Un simple malentendido en el jardín de infancia asustó a mi hijo, haciéndole creer que lo había olvidado, y la mirada en sus ojos me obligó a replantearme mis prioridades, mi equilibrio entre el trabajo y la vida personal, y lo que realmente significa ser un padre presente en los momentos más importantes.

Siempre me he considerado un buen padre; no perfecto, pero lo suficientemente presente, cariñoso y esforzándome lo suficiente para darle a mi hijo la vida y la seguridad que se merece. Trabajo muchas horas, sí, y a menudo llego agotado al fin de semana. Pero me convencí de que proveer para mi familia era una forma de estar presente, una forma de amar. Mi esposa se encargaba de la rutina diaria: recoger a los niños del colegio, las meriendas, las tareas, los cuentos antes de dormir, las pequeñas cosas. Me decía a mí mismo que trabajar en equipo significaba que ella se encargaba de esas partes y yo del resto. Pero la vida tiene la costumbre de ponerte un espejo delante en los momentos más inesperados, obligándote a ver lo que te has estado perdiendo.

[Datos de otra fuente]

(* ===== verification/Multiplex.v ===== *)
(** * Stream multiplexing: [harness/include/multiplex.h]

    The 20-byte header that carries the stream identity of a datagram, and the
    bounded table of per-stream receivers ([fec::Decoder], [dedupe::Window],
    [last_seq]).  The table is a [gmap] keyed by (stream, epoch). *)
From S2P Require Import Prelude Message Wire Dedupe Fec FecDecoder.

Definition mux_magic : Z := 0x50465333.
Definition header_size : nat := 20.

Record Key := mkKey { key_stream : Z; key_epoch : Z }.
#[global] Instance Key_eq_dec : EqDecision Key.
Proof. solve_decision. Defined.
#[global] Instance Key_countable : Countable Key.
Proof. apply (inj_countable' (fun k => (key_stream k, key_epoch k)) (fun p => mkKey p.1 p.2)). by intros []. Defined.

Definition key_bytes (key : Key) : bytes := be_put 4 mux_magic ++ be_put 8 (key_stream key) ++ be_put 8 (key_epoch key).
Definition mux_wrap (key : Key) (data : bytes) : bytes := key_bytes key ++ data.

Definition get_key : rd (Z * Key) :=
  tag <~ @get_uint wire_io 4 ;; s <~ @get_uint wire_io 8 ;; e <~ @get_uint wire_io 8 ;; rd_ret (tag, mkKey s e).

(** [unwrap(data, len, key)]: the result, and the values the reference parameters
    [data]/[len] and [key] are left with. *)
Definition mux_unwrap (data : bytes) (key : Key) : res (bool * bytes * Key) :=
  if (length data <? header_size)%nat then Ok (false, data, key)
  else
    let! x := get_key (mkReader data 0) in
    let '(tag, key) := fst x in
    if negb (tag =? mux_magic) || (key_stream key =? 0) || (key_epoch key =? 0) then Ok (false, data, key)
    else Ok (true, drop header_size data, key).

(** ** Streams *)
Record Stream := mkStream { st_decoder : Decoder; st_dedupe : Window; st_last_seq : Z }.

(** [std::abort] in the constructor of [dedupe::Window]. *)
Definition Stream_make (generations window : Z) : res Stream :=
  match Dedupe.make window with
  | Some w => Ok (mkStream (Decoder_make generations) w 0)
  | None => Throw Aborted
  end.

Record Streams := mkStreams { ss_values : gmap Key Stream; ss_limit : Z; ss_generations : Z; ss_window : Z }.

Definition Streams_make (limit generations window : Z) : Streams := mkStreams ∅ limit generations window.

(** [get]: the stream found or created; [None] is [nullptr]. *)
Definition Streams_get (ss : Streams) (key : Key) : res (option Stream * Streams) :=
  match ss_values ss !! key with
  | Some s => Ok (Some s, ss)
  | None =>
    if ss_limit ss <=? Z.of_nat (size (ss_values ss)) then Ok (None, ss)
    else
      let! s := Stream_make (ss_generations ss) (ss_window ss) in
      Ok (Some s, mkStreams (<[key := s]> (ss_values ss)) (ss_limit ss) (ss_generations ss) (ss_window ss))
  end.

(** A write through the pointer [get] returned. *)
Definition Streams_put (ss : Streams) (key : Key) (s : Stream) : Streams :=
  mkStreams (<[key := s]> (ss_values ss)) (ss_limit ss) (ss_generations ss) (ss_window ss).

(** ** Lemmas *)
Definition wf_key (k : Key) : Prop := in_range 64 (key_stream k) /\ in_range 64 (key_epoch k).

Lemma length_key_bytes (k : Key) : length (key_bytes k) = header_size.
Proof. unfold key_bytes. by autorewrite with lendb. Qed.

Lemma get_key_reads (k : Key) : wf_key k -> reads get_key (key_bytes k) (mux_magic, k).
Proof.
  intros [Hs He]. unfold get_key, key_bytes. destruct k as [s e]. cbn [key_stream key_epoch] in *.
  assert (in_range 32 mux_magic) by (unfold in_range, mux_magic; lia).
  change be_put with (@io_put wire_io). reads_fields.
Qed.

Lemma total_get_key : total get_key 20.
Proof. unfold get_key. total_fields. Qed.

Lemma get_key_consumes : consumes get_key
  (fun x e => wf_key (snd x) /\ in_range 32 (fst x) /\ (fst x = mux_magic -> e = key_bytes (snd x))).
Proof.
  unfold get_key. change be_put with (@io_put wire_io). consumes_fields. cbn [fst snd]. split; [|split].
  - unfold wf_key. cbn. tauto.
  - tauto.
  - intros ->. reflexivity.
Qed.

Lemma unwrap_wrap (k k0 : Key) (data : bytes) :
  wf_key k -> mux_unwrap (mux_wrap k data) k0 =
  Ok (if (key_stream k =? 0) || (key_epoch k =? 0) then (false, mux_wrap k data, k) else (true, data, k)).
Proof.
  intros Hk. unfold mux_unwrap, mux_wrap. rewrite length_app, length_key_bytes.
  destruct (Nat.ltb_spec (header_size + length data) header_size); [lia|].
  rewrite (get_key_reads k Hk _ O data) by (by rewrite drop_0). cbn [rbind fst].
  rewrite Z.eqb_refl. cbn [negb orb]. destruct (_ || _); [done|].
  by rewrite drop_app_length' by (by rewrite length_key_bytes).
Qed.

(** What [unwrap] accepts is a wrapped payload. *)
Lemma unwrap_total (data : bytes) (k0 : Key) :
  exists b d k, mux_unwrap data k0 = Ok (b, d, k) /\
    (b = true -> data = mux_wrap k d /\ wf_key k /\ key_stream k <> 0 /\ key_epoch k <> 0).
Proof.
  unfold mux_unwrap. destruct (Nat.ltb_spec (length data) header_size) as [|Hl]; [by exists false, data, k0|].
  destruct (total_get_key data O) as [[tag k] Hg]; [cbn; unfold header_size in *; lia|].
  destruct (get_key_consumes _ _ _ _ (Nat.le_0_l _) Hg) as (e & rest & Hd & _ & Hw & _ & Hm).
  rewrite Hg. cbn [rbind fst]. destruct (_ || _ || _) eqn:Hc; [by exists false, data, k|]. zbool.
  exists true, (drop header_size data), k. split; [done|]. intros _. split_and!; try done.
  unfold mux_wrap. rewrite drop_0 in Hd. rewrite Hd. cbn [fst snd] in Hm. rewrite Hm by done.
  by rewrite drop_app_length' by (by rewrite length_key_bytes).
Qed.

(** ** Properties *)

(** Demultiplexing inverts multiplexing for every identity with nonzero parts,
    and accepts nothing else: the identity [unwrap] reports is the one the sender
    wrapped, and a datagram that is short, carries another tag or a zero
    identity is refused with the payload pointer left alone. *)
Theorem mux_round_trip (k k0 : Key) (data payload : bytes) :
  wf_key k ->
  (mux_unwrap data k0 = Ok (true, payload, k) <-> data = mux_wrap k payload /\ key_stream k <> 0 /\ key_epoch k <> 0) /\
  exists b d k', mux_unwrap data k0 = Ok (b, d, k') /\ (b = false -> d = data).
Proof.
  intros Hk. split; [split|].
  - intros Hu. destruct (unwrap_total data k0) as (b & d & k' & Hu' & Hb). rewrite Hu in Hu'. injection Hu' as <- <- <-.
    destruct (Hb eq_refl) as (? & _ & ? & ?). done.
  - intros (-> & Hs & He). rewrite unwrap_wrap by exact Hk. apply Z.eqb_neq in Hs, He. by rewrite Hs, He.
  - unfold mux_unwrap. destruct (_ <? _)%nat eqn:Hlt; [by exists false, data, k0|].
    apply Nat.ltb_ge in Hlt. destruct (total_get_key data O) as [[tag k'] Hg]; [cbn; unfold header_size in *; lia|].
    rewrite Hg. cbn [rbind fst]. destruct (_ || _ || _); [by exists false, data, k' | by exists true, (drop header_size data), k'].
Qed.

Lemma mux_round_trip_witness :
  (mux_unwrap (mux_wrap (mkKey 7 9) [Corelib.Init.Byte.x01]) (mkKey 0 0) = Ok (true, [Corelib.Init.Byte.x01], mkKey 7 9) <->
   mux_wrap (mkKey 7 9) [Corelib.Init.Byte.x01] = mux_wrap (mkKey 7 9) [Corelib.Init.Byte.x01] /\ 7 <> 0 /\ 9 <> 0) /\
  exists b d k', mux_unwrap (mux_wrap (mkKey 7 9) [Corelib.Init.Byte.x01]) (mkKey 0 0) = Ok (b, d, k') /\
    (b = false -> d = mux_wrap (mkKey 7 9) [Corelib.Init.Byte.x01]).
Proof. apply (mux_round_trip (mkKey 7 9)). unfold wf_key, in_range. cbn. lia. Defined.

(** C36: The table never evicts and never outgrows its limit: a stream that exists is
    returned as it is, whatever is asked for meanwhile; a new identity gets a
    fresh stream while there is room and is refused at the limit; no other entry
    changes. *)
Theorem streams_never_evict (ss : Streams) (key : Key) (o : option Stream) (ss' : Streams) :
  Streams_get ss key = Ok (o, ss') ->
  Z.of_nat (size (ss_values ss)) <= ss_limit ss ->
  Z.of_nat (size (ss_values ss')) <= ss_limit ss' /\ ss_limit ss' = ss_limit ss /\
  (forall k s, ss_values ss !! k = Some s -> ss_values ss' !! k = Some s) /\
  (forall k, k <> key -> ss_values ss' !! k = ss_values ss !! k) /\
  ss_values ss' !! key = o /\
  (o = None <-> ss_values ss !! key = None /\ Z.of_nat (size (ss_values ss)) = ss_limit ss).
Proof.
  intros Hg Hl. unfold Streams_get in Hg. destruct (ss_values ss !! key) as [s|] eqn:Hk.
  - injection Hg as <- <-. split_and!; try done. split; [done|]. by intros [? _].
  - destruct (Z.leb_spec (ss_limit ss) (Z.of_nat (size (ss_values ss)))).
    + injection Hg as <- <-. split_and!; try done. split; [|done]. intros _. split; [done|lia].
    + rbind_inv. cbn. rewrite map_size_insert_None by done. split_and!; try done; try lia.
      * intros k s Hs. rewrite lookup_insert_ne; [done|congruence].
      * intros k Hne. by rewrite lookup_insert_ne.
      * apply lookup_insert_eq.
      * split; [done|]. intros [_ ?]. lia.
Qed.

Lemma streams_never_evict_witness :
  exists o ss', Streams_get (Streams_make 1 4 64) (mkKey 7 9) = Ok (o, ss') /\ Z.of_nat (size (ss_values ss')) <= ss_limit ss' /\ o <> None.
Proof.
  destruct (Streams_get (Streams_make 1 4 64) (mkKey 7 9)) as [[o ss']|f] eqn:E; [|vm_compute in E; discriminate E].
  exists o, ss'. split; [reflexivity|].
  destruct (streams_never_evict _ _ _ _ E) as (H1 & _ & _ & _ & _ & H2); [vm_compute; discriminate|].
  split; [exact H1|]. intros Hn. apply H2 in Hn as [_ Hn]. vm_compute in Hn. discriminate Hn.
Defined.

El espejo se presentó para mí en forma de una tarde tranquila y ordinaria en el jardín de infancia de mi hijo Timmy; un día que debería haber sido rutinario, pero que en cambio se grabó en mi memoria con una claridad incómoda.

Esa mañana mi esposa no se sentía bien, así que le dije que yo me encargaría de recogerla. Asintió agradecida, aliviada de quitarse un peso de encima. En ese momento, no me di cuenta de lo raro que era esto para mí. No me di cuenta de cuántas veces había recogido la casa sola. No me di cuenta de cómo mi ausencia se había convertido poco a poco en la norma.

Conduje hasta la escuela sintiéndome orgullosa de una manera sencilla e incluso tonta, como si estuviera haciendo algo importante al entrar. El estacionamiento estaba lleno de minivans y camionetas, padres que iban y venían, charlando, saludando, con mochilas y loncheras. Me sentí extrañamente fuera de lugar, como si todos los demás conocieran una rutina que me era desconocida. Aun así, entré con confianza al aula, esperando que Timmy levantara la vista, me viera y sonriera radiante.

La maestra me saludó con una sonrisa amable. “Hola. ¿Dónde está el papá de Timmy hoy?”

Sus palabras me dejaron sin palabras. «Estoy… aquí mismo», empecé a decir, pero antes de que pudiera terminar la frase, entró otro hombre. Sin dudarlo, ella lo señaló.

¡Ahí está!

Timmy levantó la vista de la estructura de bloques que estaba construyendo. Sus ojos se dirigieron al otro hombre y luego, lenta e inseguramente, a mí. Por un instante, la confusión nubló su rostro; una vacilación que ningún padre desea ver en su hijo. Entonces, como guiado por el instinto más que por la razón, corrió hacia mí con los brazos extendidos, escondiendo su rostro en mi estómago.

La profesora se dio cuenta de su error al instante y se disculpó. “¡Oh! Lo siento mucho. No sabía que vendrías a recogerlo hoy”.

Lo resté importancia con una sonrisa, pero por dentro algo me dolió; no por su error, sino porque mi presencia era lo suficientemente desconocida como para resultar inesperada.

Mientras caminábamos hacia el coche, Timmy me apretó la mano con fuerza, más de lo normal. Su agarre parecía casi desesperado, como si temiera soltarme. Le apreté la mano suavemente.

—¿Estás bien, amigo? —le pregunté.

No respondió de inmediato. Simplemente miró al suelo mientras caminaba, con las cejas fruncidas de una manera que reconocí de las noches en que sus sueños lo perturbaban.

Finalmente, con una vocecita, susurró: “Pensé que te habías olvidado de mí”.

Las palabras me golpearon como un puñetazo para el que no estaba preparado.